(Entries taken from a collection)
(* ===== verification/LayerPack.v ===== *)
(** * Layer placement across devices

    Model of [engine/src/layer_pack.c] and [engine/include/layer_pack.h]: the
    greedy, monotonic-contiguous packer that assigns the embedding, the
    transformer layers and the output head to GPU tiers and then to the CPU
    tier, and the textual layout report.  A tier is numbered [0 .. n_gpus - 1];
    the CPU tier is [DS4_LAYER_PACK_CPU = -1] in the output array. *)
From S2P Require Import Prelude.

Abbreviation DS4_LAYER_PACK_MAX_GPUS := 16 (only parsing).
Abbreviation DS4_LAYER_PACK_CPU := (-1) (only parsing).

(** [layer_pack_config]: per-device byte budgets and the device count. *)
Record layer_pack_config := LayerPackConfig {
  gpu_budget_bytes : list Z;
  n_gpus : Z;
}.

(** The inner [while] loop: advance [d] past every device whose remaining
    budget is smaller than the entry.  [budget] holds the live devices. *)
Fixpoint advance (fuel : nat) (need : Z) (budget : list Z) (d : nat) : nat :=
  match fuel with
  | O => d
  | S fuel' =>
      match budget !! d with
      | Some b => if need >? b then advance fuel' need budget (S d) else d
      | None => d
      end
  end.

(** One iteration of the outer [for] loop: the device written for the entry,
    and the loop state [(budget, d)] after it. *)
Definition place_entry (need : Z) (budget : list Z) (d : nat) :
    Z * (list Z * nat) :=
  let d' := advance (length budget) need budget d in
  match budget !! d' with
  | Some b => (Z.of_nat d', (<[d' := b - need]> budget, d'))
  | None => (DS4_LAYER_PACK_CPU, (budget, d'))
  end.

Fixpoint place_entries (entries : list Z) (budget : list Z) (d : nat) : list Z :=
  match entries with
  | [] => []
  | e :: rest =>
      let '(dev, (budget', d')) := place_entry e budget d in
      dev :: place_entries rest budget' d'
  end.

(** [ds4_compute_layer_placement]: a return code and the contents of
    [device_for_entry[0 .. n_entries - 1]] when the code is 0.  [None] stands
    for a null pointer. *)
Definition ds4_compute_layer_placement
    (entry_bytes : option (list Z)) (n_entries : Z)
    (cfg : option layer_pack_config) (device_for_entry : option (list Z)) :
    Z * option (list Z) :=
  match entry_bytes, cfg, device_for_entry with
  | Some eb, Some c, Some out =>
      if n_entries <? 0 then (2, Some out)
      else if (n_gpus c <? 0) || (n_gpus c >? DS4_LAYER_PACK_MAX_GPUS)
      then (3, Some out)
      else
        let budget := take (Z.to_nat (n_gpus c)) (gpu_budget_bytes c) in
        let entries := take (Z.to_nat n_entries) eb in
        (0, Some (place_entries entries budget 0
                  ++ drop (Z.to_nat n_entries) out))
  | _, _, _ => (1, device_for_entry)
  end.

(** ** The textual report *)

(** [append_pseudo_layer_tags]: the buffer has room for both tags (64 bytes). *)
Definition append_pseudo_layer_tags (dev : list Z) (tier n_entries n_layers : Z) :
    bytes :=
  (if (n_entries >? 0) && (nth 0 dev 0 =? tier) then bs " + embedding" else [])
  ++ (if (n_entries >? 1) && (n_layers + 1 <? n_entries)
         && (nth (Z.to_nat (n_layers + 1)) dev 0 =? tier)
      then bs " + output head" else []).

(** The scan of [print_layer_range_for_tier]: [first] and [last] human-facing
    layer numbers owned by the tier, both -1 when it owns none. *)
Fixpoint layer_range_scan (dev : list Z) (tier i : Z) (fuel : nat)
    (first last : Z) : Z * Z :=
  match fuel with
  | O => (first, last)
  | S fuel' =>
      if nth (Z.to_nat i) dev 0 =? tier
      then layer_range_scan dev tier (i + 1) fuel'
             (if first <? 0 then i - 1 else first) (i - 1)
      else layer_range_scan dev tier (i + 1) fuel' first last
  end.

Definition layer_range_for_tier (dev : list Z) (tier n_entries n_layers : Z) : Z * Z :=
  layer_range_scan dev tier 1 (Z.to_nat (Z.min n_layers (n_entries - 1))) (-1) (-1).

(** ** The placement problem, stated without the algorithm

    A tier assignment is a list of tiers in [0 .. n] ([n] is the CPU tier,
    ordered after every GPU).  It is feasible when it is monotone and every GPU
    receives at most its budget. *)
Definition tier_of (n : nat) (dev : Z) : nat :=
  if dev =? DS4_LAYER_PACK_CPU then n else Z.to_nat dev.

(** Bytes that the entries assigned to tier [t] need. *)
Fixpoint load (entries : list Z) (tiers : list nat) (t : nat) : Z :=
  match entries, tiers with
  | e :: es, u :: us => (if decide (u = t) then e else 0) + load es us t
  | _, _ => 0
  end.

Inductive monotone_from : nat → list nat → Prop :=
| mono_nil d : monotone_from d []
| mono_cons d t ts : (d <= t)%nat → monotone_from t ts → monotone_from d (t :: ts).

Definition feasible (entries budget : list Z) (d : nat) (tiers : list nat) : Prop :=
  length tiers = length entries ∧
  monotone_from d tiers ∧
  ∀ t b, budget !! t = Some b → load entries tiers t <= b.

(** ** The inner loop *)

Section Advance.
Context (need : Z) (budget : list Z).

Lemma advance_ge fuel d : (d <= advance fuel need budget d)%nat.
Proof.
  revert d; induction fuel as [|fuel IH]; intros d; simpl; [lia|].
  destruct (budget !! d); [|lia]. case_if; [|lia]. specialize (IH (S d)). lia.
Qed.

(** A device with enough budget stops the loop. *)
Lemma advance_le fuel d t b :
  (d <= t)%nat → budget !! t = Some b → need <= b →
  (advance fuel need budget d <= t)%nat.
Proof.
  revert d; induction fuel as [|fuel IH]; intros d Hd Ht Hb; simpl; [lia|].
  destruct (budget !! d) as [b'|] eqn:Ed; [|lia]. case_if; bool_to_prop; [|lia].
  apply IH; [|done..]. destruct (decide (d = t)) as [->|]; [|lia].
  rewrite Ht in Ed. simplify_eq. lia.
Qed.

Lemma advance_length fuel d :
  (d <= length budget)%nat → (advance fuel need budget d <= length budget)%nat.
Proof.
  revert d; induction fuel as [|fuel IH]; intros d Hd; simpl; [lia|].
  destruct (budget !! d) eqn:Ed; [|lia]. apply lookup_lt_Some in Ed.
  case_if; [|lia]. apply IH. lia.
Qed.

(** With fuel for every device the loop ends on a device that fits. *)
Lemma advance_fits fuel d b :
  (length budget <= d + fuel)%nat →
  budget !! advance fuel need budget d = Some b → need <= b.
Proof.
  revert d; induction fuel as [|fuel IH]; intros d Hf; simpl.
  - intros Hb%lookup_lt_Some. lia.
  - destruct (budget !! d) as [b'|] eqn:Ed; [|congruence].
  case_if; bool_to_prop; [apply IH; lia|]. intros. simplify_eq. lia.
Qed.
End Advance.

Lemma load_nonneg entries tiers t :
  Forall (λ e, 0 <= e) entries → 0 <= load entries tiers t.
Proof.
  intros H; revert tiers; induction H as [|e es He _ IH]; intros [|u us]; simpl; try lia.
  specialize (IH us). case_decide; lia.
Qed.

Lemma tier_of_nat n d : tier_of n (Z.of_nat d) = d.
Proof. unfold tier_of. case_if; bool_to_prop; lia. Qed.

Lemma tier_of_dev n d :
  tier_of n (if decide (d < n)%nat then Z.of_nat d else -1) = (d `min` n)%nat.
Proof. case_decide; [rewrite tier_of_nat; lia|unfold tier_of; simpl; lia]. Qed.

Lemma place_entries_length entries budget d :
  length (place_entries entries budget d) = length entries.
Proof.
  revert budget d; induction entries as [|e es IH]; intros budget d; [done|].
  simpl. unfold place_entry. destruct (budget !! _); simpl; by rewrite IH.
Qed.

(** The devices produced are monotone from the loop's current device. *)
Lemma place_entries_monotone entries budget d :
  (d <= length budget)%nat →
  monotone_from d (tier_of (length budget) <$> place_entries entries budget d).
Proof.
  revert budget d; induction entries as [|e es IH]; intros budget d Hd; simpl; [constructor|].
  unfold place_entry. pose proof (advance_ge e budget (length budget) d).
  pose proof (advance_length e budget (length budget) d Hd).
  destruct (budget !! _) as [b|] eqn:Eb; simpl.
  - rewrite tier_of_nat. constructor; [lia|].
    specialize (IH (<[advance (length budget) e budget d:=b - e]> budget)).
    rewrite length_insert in IH. by apply IH.
  - apply lookup_ge_None in Eb. change (tier_of (length budget) (-1)) with (length budget).
    constructor; [lia|]. replace (advance _ e budget d) with (length budget) by lia.
    by apply IH.
Qed.

(** Charging an entry to a tier, on any assignment. *)
Definition charge (t : nat) (e : Z) (budget : list Z) : list Z :=
  match budget !! t with Some a => <[t := a - e]> budget | None => budget end.

Lemma charge_length t e budget : length (charge t e budget) = length budget.
Proof. unfold charge. destruct (budget !! t); [apply length_insert|done]. Qed.

Lemma charge_eq t e budget a :
  budget !! t = Some a → charge t e budget !! t = Some (a - e).
Proof.
  unfold charge. intros Ha. rewrite Ha.
  apply list_lookup_insert_eq. by eapply lookup_lt_Some.
Qed.

Lemma charge_ne t u e budget : t ≠ u → charge t e budget !! u = budget !! u.
Proof.
  unfold charge. intros. destruct (budget !! t); [by apply list_lookup_insert_ne|done].
Qed.

Lemma place_entry_charge need budget d :
  let d' := advance (length budget) need budget d in
  (d <= length budget)%nat →
  place_entry need budget d
  = (if decide (d' < length budget)%nat then Z.of_nat d' else -1,
     (charge d' need budget, d')).
Proof.
  intros d' Hd. unfold place_entry, charge. fold d'.
  destruct (budget !! d') eqn:E.
  - apply lookup_lt_Some in E. by rewrite decide_True.
  - apply lookup_ge_None in E. rewrite decide_False by lia. done.
Qed.

(** No GPU receives more than its budget. *)
Lemma place_entries_load entries budget d t b :
  Forall (λ z, 0 <= z) budget → (d <= length budget)%nat →
  budget !! t = Some b →
  load entries (tier_of (length budget) <$> place_entries entries budget d) t <= b.
Proof.
  revert budget d b; induction entries as [|e es IH]; intros budget d b Hb Hd Ht.
  { by eapply Forall_lookup_1 in Hb. }
  pose proof (advance_length e budget (length budget) d Hd) as Hadv.
  pose proof (advance_fits e budget (length budget) d) as Hfits.
  cbn [place_entries]. rewrite place_entry_charge by done.
  set (d' := advance _ e budget d) in *.
  assert (Forall (λ z, 0 <= z) (charge d' e budget)) as Hb'.
  { unfold charge. destruct (budget !! d') as [b'|] eqn:E; [|done].
    apply Forall_insert; [done|]. specialize (Hfits b' ltac:(lia) eq_refl). lia. }
  specialize (IH (charge d' e budget) d'). rewrite charge_length in IH. csimpl.
  rewrite tier_of_dev, Nat.min_l by done. destruct (decide (d' = t)) as [Hdt|Hdt].
  - rewrite Hdt in *. specialize (IH (b - e) Hb' Hadv (charge_eq _ _ _ _ Ht)). lia.
  - specialize (IH b Hb' Hadv). rewrite charge_ne in IH by done. specialize (IH Ht). lia.
Qed.

Lemma feasible_charge e es budget d t ts :
  feasible (e :: es) budget d (t :: ts) → feasible es (charge t e budget) t ts.
Proof.
  intros (Hl & Hm & Hf). inversion Hm; subst. split; [by simpl in Hl; lia|].
  split; [done|]. intros u b Hu. destruct (decide (t = u)) as [->|Hne].
  - destruct (budget !! u) as [a|] eqn:Ea.
    + rewrite (charge_eq _ _ _ _ Ea) in Hu. simplify_eq.
      specialize (Hf u a Ea). simpl in Hf. rewrite decide_True in Hf by done. lia.
    + unfold charge in Hu. rewrite Ea in Hu. congruence.
  - rewrite charge_ne in Hu by done. specialize (Hf u b Hu). simpl in Hf.
    rewrite decide_False in Hf by done. lia.
Qed.

(** [ba] leaves no more room than [bg] on the tiers from [d] on. *)
Definition dominated (d : nat) (ba bg : list Z) : Prop :=
  ∀ t a g, (d <= t)%nat → ba !! t = Some a → bg !! t = Some g → a <= g.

WORK TO COMPLETE ▸
Each line from the one containing "- destruct (budget !! u) as [a|] eqn:Ea." to the final line above should be written out exactly; please omit the others.

RESULT ▸
  - destruct (budget !! u) as [a|] eqn:Ea.
    + rewrite (charge_eq _ _ _ _ Ea) in Hu. simplify_eq.
      specialize (Hf u a Ea). simpl in Hf. rewrite decide_True in Hf by done. lia.
    + unfold charge in Hu. rewrite Ea in Hu. congruence.
  - rewrite charge_ne in Hu by done. specialize (Hf u b Hu). simpl in Hf.
    rewrite decide_False in Hf by done. lia.
Qed.

(** [ba] leaves no more room than [bg] on the tiers from [d] on. *)
Definition dominated (d : nat) (ba bg : list Z) : Prop :=
  ∀ t a g, (d <= t)%nat → ba !! t = Some a → bg !! t = Some g → a <= g.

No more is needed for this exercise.